Wanda Pictures’ Fireflies In The Sun, described as a sequel to 2019 hit crime drama Sheep Without A Shepherd, topped the box office on its opening weekend in China (December 17-19), according to figures from Artisan Gateway, grossing $54.2m in three days.
The film has taken $55.3m in total, including preview screenings. Apart from the fact that it’s a crime drama, produced by Wanda Pictures and starring Yang Xiao, the film doesn’t have many other similarities to Sheep Without A Shepherd, which was released at the end of 2019 and grossed $208.6m (RMB1.33bn) before the Covid-19 pandemic shuttered Chinese cinemas on January 23, 2020.
Fireflies In The Sun has a different director in Dai Mo (Detective Chinatown TV series) and the rest of the cast – which includes Hong Kong actors Simon Yam and Janice Man – are also different. The story revolves around a father driven to desperate measures to pay for his son’s medical treatment.
Cheering Times Media’s animated feature I Am What I Am also opened over the weekend, taking second position with $7.5m for a cumulative total of $10.2m, including previews. It was followed by Emperor Motion Pictures’ adventure mystery Schemes In Antiques, which fell from top to third position in its third weekend, grossing $3.6m for a cume of $61.6m.
China Media Group’s patriotic drama Crossing The Yalu River opened in fourth with $3m, and was followed by Maoyan Pictures’ comedy thriller Be Somebody, which took a further $2.5m for a cume of $139.1m. Record-breaking patriotic blockbuster The Battle At Lake Changjin, which has a cume of $903m (RMB5.76bn), finally fell out of the top five after nearly three months.

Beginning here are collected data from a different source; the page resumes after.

Record CurrentHistoryItemGroup : Type := mkCurrent {
  current_id : string;
  current_label : string;
  base : option HistoryItemGroupBase }.

Record ISCMHistoryItemChange : Type := mkChange {
  change_uri : URI }.

Record ISCMHistoryProvider : Type := mkHistoryProvider {
  currentHistoryItemGroup : option CurrentHistoryItemGroup;
  resolveHistoryItemGroupCommonAncestor : string -> option string -> option Ancestor;
  provideHistoryItemChanges : string -> option string -> option (list ISCMHistoryItemChange) }.

Record ISCMProvider : Type := mkProvider {
  provider_id : string;
  historyProvider : option ISCMHistoryProvider }.

(** [repository_id] stands for the identity of the repository object, by
    which the history provider cache is keyed. *)
Record ISCMRepository : Type := mkRepository {
  repository_id : string;
  repository_provider : ISCMProvider }.

Record ISCMInput : Type := mkInput {
  input_repository : ISCMRepository;
  input_value : string }.

Record ISCMActionButton : Type := mkActionButton {
  button_repository : ISCMRepository }.

Record ISCMResourceGroup : Type := mkResourceGroup {
  group_provider : ISCMProvider;
  group_id : string;
  group_label : string }.

Record ISCMResource : Type := mkResource {
  resourceGroup : ISCMResourceGroup;
  sourceUri : URI;
  decorations_tooltip : option string }.

(** [IResourceNode<T, C>]: a folder node of a [ResourceTree] with context [C]. *)
Record IResourceNode (C : Type) : Type := mkNode {
  node_context : C;
  node_uri : URI;
  node_name : string;
  childrenCount : Z }.
Arguments mkNode {C}.
Arguments node_context {C}.
Arguments node_uri {C}.
Arguments node_name {C}.
Arguments childrenCount {C}.

Record SCMHistoryItemGroupTreeElement : Type := mkHistoryItemGroup {
  hig_id : string;
  hig_label : string;
  hig_ariaLabel : string;
  hig_direction : Direction;
  hig_ancestor : option string;
  hig_count : option Z;
  hig_repository : ISCMRepository }.

Record SCMHistoryItemTreeElement : Type := mkHistoryItem {
  hi_id : string;
  hi_parentIds : list string;
  hi_label : string;
  historyItemGroup : SCMHistoryItemGroupTreeElement;
  hi_type : HistoryItemType }.

Record SCMHistoryItemChangeTreeElement : Type := mkHistoryItemChange {
  hic_uri : URI;
  hic_historyItem : SCMHistoryItemTreeElement }.

Record SCMViewSeparatorElement : Type := mkSeparator {
  separator_label : string;
  separator_ariaLabel : string;
  separator_repository : ISCMRepository }.

Inductive TreeElement : Type :=
| Repository (e : ISCMRepository)
| Input (e : ISCMInput)
| ActionButton (e : ISCMActionButton)
| ResourceGroup (e : ISCMResourceGroup)
| Resource (e : ISCMResource)
| ResourceNode (e : IResourceNode ISCMResourceGroup)
| HistoryItemGroup (e : SCMHistoryItemGroupTreeElement)
| HistoryItem (e : SCMHistoryItemTreeElement)
| HistoryItemChange (e : SCMHistoryItemChangeTreeElement)
| HistoryItemChangeNode (e : IResourceNode SCMHistoryItemTreeElement)
| Separator (e : SCMViewSeparatorElement).

(** The kinds of the union, for statements that speak of "kind". *)
Inductive Kind : Type :=
| KRepository | KInput | KActionButton | KResourceGroup | KResource
| KResourceNode | KHistoryItemGroup | KHistoryItem | KHistoryItemChange
| KHistoryItemChangeNode | KSeparator.

Definition kind (e : TreeElement) : Kind :=
  match e with
  | Repository _ => KRepository
  | Input _ => KInput
  | ActionButton _ => KActionButton
  | ResourceGroup _ => KResourceGroup
  | Resource _ => KResource
  | ResourceNode _ => KResourceNode
  | HistoryItemGroup _ => KHistoryItemGroup
  | HistoryItem _ => KHistoryItem
  | HistoryItemChange _ => KHistoryItemChange
  | HistoryItemChangeNode _ => KHistoryItemChangeNode
  | Separator _ => KSeparator
  end.

#[global] Instance Kind_eq_dec : EqDecision Kind.
Proof. solve_decision. Defined.

(** *** Type guards (from [./util]) *)

Definition isSCMRepository (e : TreeElement) : bool :=
  match e with Repository _ => true | _ => false end.
Definition isSCMInput (e : TreeElement) : bool :=
  match e with Input _ => true | _ => false end.
Definition isSCMActionButton (e : TreeElement) : bool :=
  match e with ActionButton _ => true | _ => false end.
Definition isSCMResourceGroup (e : TreeElement) : bool :=
  match e with ResourceGroup _ => true | _ => false end.
Definition isSCMResource (e : TreeElement) : bool :=
  match e with Resource _ => true | _ => false end.
Definition isSCMResourceNode (e : TreeElement) : bool :=
  match e with ResourceNode _ => true | _ => false end.
Definition isSCMHistoryItemGroupTreeElement (e : TreeElement) : bool :=
  match e with HistoryItemGroup _ => true | _ => false end.
Definition isSCMHistoryItemTreeElement (e : TreeElement) : bool :=
  match e with HistoryItem _ => true | _ => false end.
Definition isSCMHistoryItemChangeTreeElement (e : TreeElement) : bool :=
  match e with HistoryItemChange _ => true | _ => false end.
Definition isSCMHistoryItemChangeNode (e : TreeElement) : bool :=
  match e with HistoryItemChangeNode _ => true | _ => false end.
Definition isSCMViewSeparator (e : TreeElement) : bool :=
  match e with Separator _ => true | _ => false end.

(** [ResourceTree.isResourceNode]: any folder node, whatever its context. *)
Definition isResourceNode (e : TreeElement) : bool :=
  match e with ResourceNode _ | HistoryItemChangeNode _ => true | _ => false end.

(** *** Property reads on an element of unknown kind

    A cast such as [(one as ISCMResource).sourceUri] reads a property that
    the object may not have; the read yields [undefined] ([None]) and a
    further dereference raises a [TypeError]. *)

Inductive CompareError : Type :=
| InvalidComparison   (* [throw new Error('Invalid comparison')] *)
| TypeError.          (* a property read on [undefined] *)

Definition prop_sourceUri (e : TreeElement) : option URI :=
  match e with Resource r => Some (sourceUri r) | _ => None end.

Definition prop_uri (e : TreeElement) : option URI :=
  match e with
  | ResourceNode n => Some (node_uri n)
  | HistoryItemChangeNode n => Some (node_uri n)
  | HistoryItemChange c => Some (hic_uri c)
  | _ => None
  end.

Definition prop_name (e : TreeElement) : option string :=
  match e with
  | ResourceNode n => Some (node_name n)
  | HistoryItemChangeNode n => Some (node_name n)
  | _ => None
  end.

(** [decorations] is an object on a resource and absent elsewhere; its
    [tooltip] may be undefined. *)
Definition prop_decorations (e : TreeElement) : option (option string) :=
  match e with Resource r => Some (decorations_tooltip r) | _ => None end.

Definition deref {A} (o : option A) : Completion CompareError A :=
  match o with
  | Some a => Returned a
  | None => Thrown TypeError
  end.

(** *** [SCMTreeSorter.compare] *)

Section Sorter.
(** Imported helpers: [basename] of [vs/base/common/resources],
    [compareFileNames] and [comparePaths] of [vs/base/common/comparers],
    [compare] of [vs/base/common/strings]. *)
Variable basename : URI -> string.
Variable compareFileNames : string -> string -> Z.
Variable comparePaths : string -> string -> Z.
Variable compareStrings : string -> string -> Z.

Variable viewMode : ViewMode.
Variable viewSortKey : ViewSortKey.

Definition isList : bool :=
  match viewMode with ViewModeList => true | ViewModeTree => false end.

(** [isResourceNode(x) ? x.name : basename(x.<uriProp>)] *)
Definition nameOrBasename (isNode : TreeElement -> bool)
    (uriProp : TreeElement -> option URI) (x : TreeElement)
  : Completion CompareError string :=
  if isNode x then deref (prop_name x)
  else try! u <- deref (uriProp x); Returned (basename u).

Definition compareHistoryItemChanges (one other : TreeElement)
  : Completion CompareError Z :=
  if isList then
    if negb (isSCMHistoryItemChangeTreeElement other) then Thrown InvalidComparison
    else
      try! u1 <- deref (prop_uri one);
      try! u2 <- deref (prop_uri other);
      Returned (comparePaths (fsPath u1) (fsPath u2))
  else
    if negb (isSCMHistoryItemChangeTreeElement other)
       && negb (isSCMHistoryItemChangeNode other)
    then Thrown InvalidComparison
    else
      try! oneName <- nameOrBasename isSCMHistoryItemChangeNode prop_uri one;
      try! otherName <- nameOrBasename isSCMHistoryItemChangeNode prop_uri other;
      Returned (compareFileNames oneName otherName).

Definition compareResourcesByPath (one other : TreeElement)
  : Completion CompareError Z :=
  try! u1 <- deref (prop_sourceUri one);
  try! u2 <- deref (prop_sourceUri other);
  Returned (comparePaths (fsPath u1) (fsPath u2)).

Definition compareResourcesList (one other : TreeElement)
  : Completion CompareError Z :=
  match viewSortKey with
  | SortName =>
      try! u1 <- deref (prop_sourceUri one);
      try! u2 <- deref (prop_sourceUri other);
      Returned (compareFileNames (basename u1) (basename u2))
  | SortStatus =>
      try! d1 <- deref (prop_decorations one);
      try! d2 <- deref (prop_decorations other);
      let oneTooltip := default "" d1 in
      let otherTooltip := default "" d2 in
      if negb (String.eqb oneTooltip otherTooltip)
      then Returned (compareStrings oneTooltip otherTooltip)
      else compareResourcesByPath one other
  | SortPath => compareResourcesByPath one other
  end.

Definition compareResourcesTree (one other : TreeElement)
  : Completion CompareError Z :=
  let oneIsDirectory := isResourceNode one in
  let otherIsDirectory := isResourceNode other in
  if negb (Bool.eqb oneIsDirectory otherIsDirectory)
  then Returned (if oneIsDirectory then -1 else 1)%Z
  else
    try! oneName <- nameOrBasename isResourceNode prop_sourceUri one;
    try! otherName <- nameOrBasename isResourceNode prop_sourceUri other;
    Returned (compareFileNames oneName otherName).

Definition compare (one other : TreeElement) : Completion CompareError Z :=
  if isSCMRepository one then
    if negb (isSCMRepository other) then Thrown InvalidComparison
    else Returned 0%Z
  else if isSCMInput one then Returned (-1)%Z
  else if isSCMInput other then Returned 1%Z
  else if isSCMActionButton one then Returned (-1)%Z
  else if isSCMActionButton other then Returned 1%Z
  else if isSCMResourceGroup one then
    Returned (if isSCMResourceGroup other then 0 else -1)%Z
  else if isSCMViewSeparator one then
    Returned (if isSCMResourceGroup other then 1 else -1)%Z
  else if isSCMHistoryItemGroupTreeElement one then
    Returned (if isSCMHistoryItemGroupTreeElement other then 0 else 1)%Z
  else if isSCMHistoryItemTreeElement one then
    if negb (isSCMHistoryItemTreeElement other) then Thrown InvalidComparison
    else Returned 0%Z
  else if isSCMHistoryItemChangeTreeElement one || isSCMHistoryItemChangeNode one then
    compareHistoryItemChanges one other
  else if isList then compareResourcesList one other
  else compareResourcesTree one other.
End Sorter.

(** *** [getSCMResourceId] *)

(** [Array.prototype.join] *)
Fixpoint join (sep : string) (l : list string) : string :=
  match l with
  | [] => ""
  | [x] => x
  | x :: rest => x +:+ sep +:+ join sep rest
  end.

Crossing The Yalu River, which like The Battle At Lake Changjin is set during the Korean War, is directed by Dong Yachun and stars Tang Guoqiang playing Mao Zedong, a role he is well known for.
As the year draws to a close, China’s total box office for the year had reached $7.15bn as of December 20, which is a decrease of 26.3% on the same point in 2019. However, those figures mean that China is comfortably the biggest box office market in the world in 2021, ahead of North America, which will have an estimated $4.4bn by year end, according to Comscore.
Chinese authorities have not yet released figures on the split between domestic and foreign films, but the market share of US studio films is likely to be at an historic low with many major titles not securing release slots this year.
While Sony’s Spider-Man: No Way Home stormed to a $588m global opening this weekend, it doesn’t yet have a release date for China. The next US title scheduled for release is Warner Bros’ The Matrix Resurrections on January 14, 2022.
However, following the surprise release of a Korean title, Jung Se-kyo’s 2020 comedy Oh! My Gran, two weeks ago, Indian films are set to make a reappearance at the Chinese box office. Nitesh Tiwari’s Chhichhore, which was produced by Fox Star Studios, now folded into Disney, is scheduled for Chinese release on January 7, 2022. The film, which was released in India in September 2019, stars Sushant Singh Rajput, who died from suicide in June 2020.